After finishing her HSC at Anjar in 1989, aged 18, she began writing poetry, and moved to Vadodara to attend college, as there was no further education above 9th standard in her village. During her college years she read world literature, in particular modern literature. She completed her Bachelor of Arts and Master of Arts in English literature in 1992 and 1995 respectively at Maharaja Sayajirao University, Vadodara. She also obtained a diploma in Mass Communication from St. Xaviers College, Mumbai in 1993. While attending university she studied the books written by her college professors, including Sitanshu Yashaschandra, Ganesh Devy and Babu Suthar, and became acquainted with other Gujarati writers such as Gulam Mohammed Sheikh, Prabodh Parikh, Labhshankar Thaker, Nitin Mehta, Jaydev Shukla and Bholabhai Patel.

==Career==
She worked as a print and television journalist in Mumbai and in London.

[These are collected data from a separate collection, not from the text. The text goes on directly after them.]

(* ===== verification/Net.v ===== *)
(** * Addresses and peers

    [src/net.cpp], [src/endpoint.cpp], [include/peer_info.hpp] and the two C library
    functions they use, [inet_ntop] and [inet_pton] for IPv4.  An endpoint is a
    [sockaddr]; the byte swaps between host and network order cancel out. *)

From S2P Require Import Prelude Sockets.

(** ** Dotted decimal notation *)

(** A number below 256 in decimal. *)
Definition decimal (n : Z) : bytes :=
  if n <? 10 then [48 + n]
  else if n <? 100 then [48 + n / 10; 48 + n mod 10]
  else [48 + n / 100; 48 + n / 10 mod 10; 48 + n mod 10].

Definition octet (i a : Z) : Z := a / 256 ^ i mod 256.

(** [inet_ntop(AF_INET, ...)] *)
Definition inet_ntop (a : Z) : bytes :=
  decimal (octet 3 a) ++ 46 :: decimal (octet 2 a) ++ 46 ::
  decimal (octet 1 a) ++ 46 :: decimal (octet 0 a).

(** [inet_pton(AF_INET, ...)]: four decimal numbers below 256 without superfluous
    zeros.  [done] are the numbers read so far, the last of them still growing if
    [saw_digit]; the string ends at its null character. *)
Fixpoint inet_pton_loop (s : bytes) (saw_digit : bool) (numbers : list Z) : option (list Z) :=
  match s with
  | [] | 0 :: _ => if (length numbers <? 4)%nat then None else Some numbers
  | c :: s' =>
      if (48 <=? c) && (c <=? 57) then
        match saw_digit, numbers with
        | true, n :: ns =>
            if (n =? 0) || (255 <? n * 10 + (c - 48)) then None
            else inet_pton_loop s' true (n * 10 + (c - 48) :: ns)
        | _, _ =>
            if (length numbers <? 4)%nat then inet_pton_loop s' true (c - 48 :: numbers) else None
        end
      else if (c =? 46) && saw_digit then
        if (length numbers =? 4)%nat then None else inet_pton_loop s' false numbers
      else None
  end.

Definition inet_pton (s : bytes) : option Z :=
  match inet_pton_loop s false [] with
  | Some numbers => Some (unbe (rev numbers))
  | None => None
  end.

(** [src/net.cpp:10-19] net::saddr_to_str *)
Definition saddr_to_str (saddr : Z) : bytes := inet_ntop saddr.

(** [src/endpoint.cpp:11-23] endpoint::endpoint *)
Definition endpoint_create (ip : bytes) (port : Z) : result sockaddr :=
  match inet_pton ip with
  | Some a => Ok (mk_sockaddr a port)
  | None => Fault RuntimeError
  end.

(** [src/endpoint.cpp:25-28] endpoint::endpoint *)
Definition endpoint_copy (addr : sockaddr) : sockaddr := addr.

(** [include/peer_info.hpp:12-24] peer_info *)
Record peer_info := mk_peer_info { peer_id_ : bytes; endpoint_ : sockaddr }.

(** [include/peer_info.hpp:15-18] peer_info::peer_info *)
Definition peer_info_create (id ip : bytes) (port : Z) : result peer_info :=
  ep ← endpoint_create ip port; Ok (mk_peer_info id ep).

(** Decimal digits of a port number, most significant first. *)
Fixpoint decimal_digits (fuel : nat) (n : Z) : bytes :=
  match fuel with
  | O => []
  | S fuel' => (if n <? 10 then [] else decimal_digits fuel' (n / 10)) ++ [48 + n mod 10]
  end.

(** The decimal notation of an integer of 64 bits. *)
Definition decimal_Z (z : Z) : bytes :=
  if z <? 0 then 45 :: decimal_digits 20 (- z) else decimal_digits 20 z.

Lemma decimal_digits_chars fuel : forall n, 0 <= n -> Forall (fun c => 48 <= c <= 57) (decimal_digits fuel n).
Proof.
  induction fuel as [|fuel IH]; intros n Hn; cbn [decimal_digits]; [constructor|]. apply Forall_app. split.
  - destruct (n <? 10); [constructor|]. apply IH, Z.div_pos; lia.
  - apply Forall_singleton. pose proof (Z.mod_pos_bound n 10). lia.
Qed.

Lemma decimal_chars z : Forall (fun c => 45 <= c <= 57 /\ c <> 47) (decimal_Z z) /\ decimal_Z z <> [] /\ head (decimal_Z z) <> Some 46.
Proof.
  unfold decimal_Z. destruct (Z.ltb_spec z 0).
  - split_and!; [|done|done]. constructor; [lia|]. eapply Forall_impl; [apply decimal_digits_chars; lia|]. cbn. lia.
  - pose proof (decimal_digits_chars 20 z ltac:(lia)) as H'. cbn [decimal_digits] in *. split_and!.
    + eapply Forall_impl; [exact H'|]. cbn. lia.
    + intros [_ ?]%app_nil. done.
    + destruct (_ ++ _) as [|c l]; [done|]. apply Forall_inv in H'. cbn. intros [= ->]. lia.
Qed.

(** [src/endpoint.cpp:30-37] operator<< *)
Definition endpoint_to_string (ep : sockaddr) : bytes :=
  [91] ++ inet_ntop (sin_addr ep) ++ [58] ++ decimal_digits 5 (sin_port ep) ++ [93].

(** [src/peer_info.cpp:15-18] operator<< *)
Definition peer_info_to_string (p : peer_info) : bytes :=
  bytes_of_string "peer: " ++ peer_id_ p ++ bytes_of_string ", endpoint: " ++ endpoint_to_string (endpoint_ p).

(** ** Round trip *)

Lemma digit_cases c : 48 <= c < 58 ->
  c = 48 \/ c = 49 \/ c = 50 \/ c = 51 \/ c = 52 \/ c = 53 \/ c = 54 \/ c = 55 \/ c = 56 \/ c = 57.
Proof. lia. Qed.

Lemma inet_pton_first c s ns : 48 <= c < 58 -> (length ns < 4)%nat ->
  inet_pton_loop (c :: s) false ns = inet_pton_loop s true (c - 48 :: ns).
Proof.
  intros Hd%digit_cases Hl. apply Nat.ltb_lt in Hl.
  destruct_or! Hd; subst c; cbn -[Nat.ltb length]; by rewrite Hl.
Qed.

Lemma inet_pton_next c n s ns : 48 <= c < 58 -> 0 < n -> n * 10 + (c - 48) < 256 ->
  inet_pton_loop (c :: s) true (n :: ns) = inet_pton_loop s true (n * 10 + (c - 48) :: ns).
Proof.
  intros Hd Hn Hlt.
  assert ((n =? 0) || (255 <? n * 10 + (c - 48)) = false) as Hc
    by (apply orb_false_intro; [apply Z.eqb_neq|apply Z.ltb_ge]; lia).
  apply digit_cases in Hd.
  destruct_or! Hd; subst c; cbn -[Z.mul Z.add Z.ltb Z.eqb Z.sub orb]; by rewrite Hc.
Qed.

(** Reading the decimal digits of a number below 256. *)
Lemma inet_pton_decimal n s ns : 0 <= n < 256 -> (length ns < 4)%nat ->
  inet_pton_loop (decimal n ++ s) false ns = inet_pton_loop s true (n :: ns).
Proof.
  intros Hn Hl. unfold decimal.
  pose proof (Z.div_mod n 10 ltac:(lia)). pose proof (Z.mod_pos_bound n 10 ltac:(lia)).
  pose proof (Z.div_mod (n / 10) 10 ltac:(lia)). pose proof (Z.mod_pos_bound (n / 10) 10 ltac:(lia)).
  assert (n / 10 / 10 = n / 100) as E by (by rewrite Z.div_div by lia).
  destruct (Z.ltb_spec n 10); [|destruct (Z.ltb_spec n 100)]; cbn [app].
  - rewrite inet_pton_first by lia. do 2 f_equal. lia.
  - rewrite inet_pton_first, inet_pton_next by lia. do 2 f_equal. lia.
  - rewrite inet_pton_first, !inet_pton_next by lia. do 2 f_equal. lia.
Qed.

Lemma inet_pton_dot s n ns : (length (n :: ns) < 4)%nat ->
  inet_pton_loop (46 :: s) true (n :: ns) = inet_pton_loop s false (n :: ns).
Proof. intros H. cbn -[length Nat.eqb]. by rewrite (proj2 (Nat.eqb_neq _ 4)) by lia. Qed.

Lemma octet_bound i a : 0 <= octet i a < 256.
Proof. apply Z.mod_pos_bound. lia. Qed.

Lemma octets_unbe a : 0 <= a < 2 ^ 32 -> unbe [octet 3 a; octet 2 a; octet 1 a; octet 0 a] = a.
Proof.
  intros Ha. replace [octet 3 a; octet 2 a; octet 1 a; octet 0 a] with (be 4 a).
  - apply unbe_be_small. lia.
  - unfold octet. cbn [be app]. rewrite !Z.div_div by lia. by rewrite Z.pow_0_r, Z.div_1_r.
Qed.

Lemma inet_pton_ntop a : 0 <= a < 2 ^ 32 -> inet_pton (inet_ntop a) = Some a.
Proof.
  intros Ha. unfold inet_pton, inet_ntop.
  pose proof (octet_bound 3 a). pose proof (octet_bound 2 a).
  pose proof (octet_bound 1 a). pose proof (octet_bound 0 a).
  rewrite (inet_pton_decimal (octet 3 a)) by (simpl; lia).
  rewrite inet_pton_dot by (simpl; lia). rewrite (inet_pton_decimal (octet 2 a)) by (simpl; lia).
  rewrite inet_pton_dot by (simpl; lia). rewrite (inet_pton_decimal (octet 1 a)) by (simpl; lia).
  rewrite inet_pton_dot by (simpl; lia). rewrite <- (app_nil_r (decimal (octet 0 a))).
  rewrite (inet_pton_decimal (octet 0 a)) by (simpl; lia). simpl inet_pton_loop.
  cbn [rev app]. by rewrite octets_unbe.
Qed.

(** The text form of an address and the constructor of an endpoint are inverse to each
    other; in particular different addresses have different texts. *)
Theorem endpoint_roundtrip a port : 0 <= a < 2 ^ 32 ->
  endpoint_create (saddr_to_str a) port = Ok (mk_sockaddr a port).
Proof. intros Ha. unfold endpoint_create, saddr_to_str. by rewrite inet_pton_ntop. Qed.

Lemma endpoint_roundtrip_witness :
  endpoint_create (bytes_of_string "10.0.0.255") 6881 = Ok (mk_sockaddr 167772415 6881).
Proof. apply (endpoint_roundtrip 167772415 6881). lia. Defined.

Her poems were published in several English and Gujarati language magazines including The Wolf, Indian Literature, New Quest, Shabdasrishti, Parab, Navneet Samarpan, Kavita, Tathapi, Sahacharya Varshiki, Etad, Samipe, Vahi and Sandhi.

Kandara (The Cave), her first collection of poems, was published in 1996 by Gujarati Sahitya Parishad with a preface by Chandrakant Topiwala. It was critically acclaimed by several Gujarati authors including Sitanshu Yashaschandra, Prabodh Parikh and Chinu Modi. Her second collection of poems Kansara Bazar (The Pots-and-Pans Bazaar) was published in 2001, followed by Kandmool in 2013. Some of her poems have been translated into English and Hindi. Her poetry is characterized by suggestive and surreal imagery. She published her fourth collection, Thaak (Fatigue), in 2020.

==Personal life==
After marriage, she settled in the United States. Presently, she lives in Berkeley, California.

== Awards ==
Her poetry collection Kandmool received Gujarat Sahitya Akademi's 2013 first prize. She was nominated for the Sanskriti Award by Sanskriti Pratishthan in 1998 for her contribution to modern Gujarati poetry.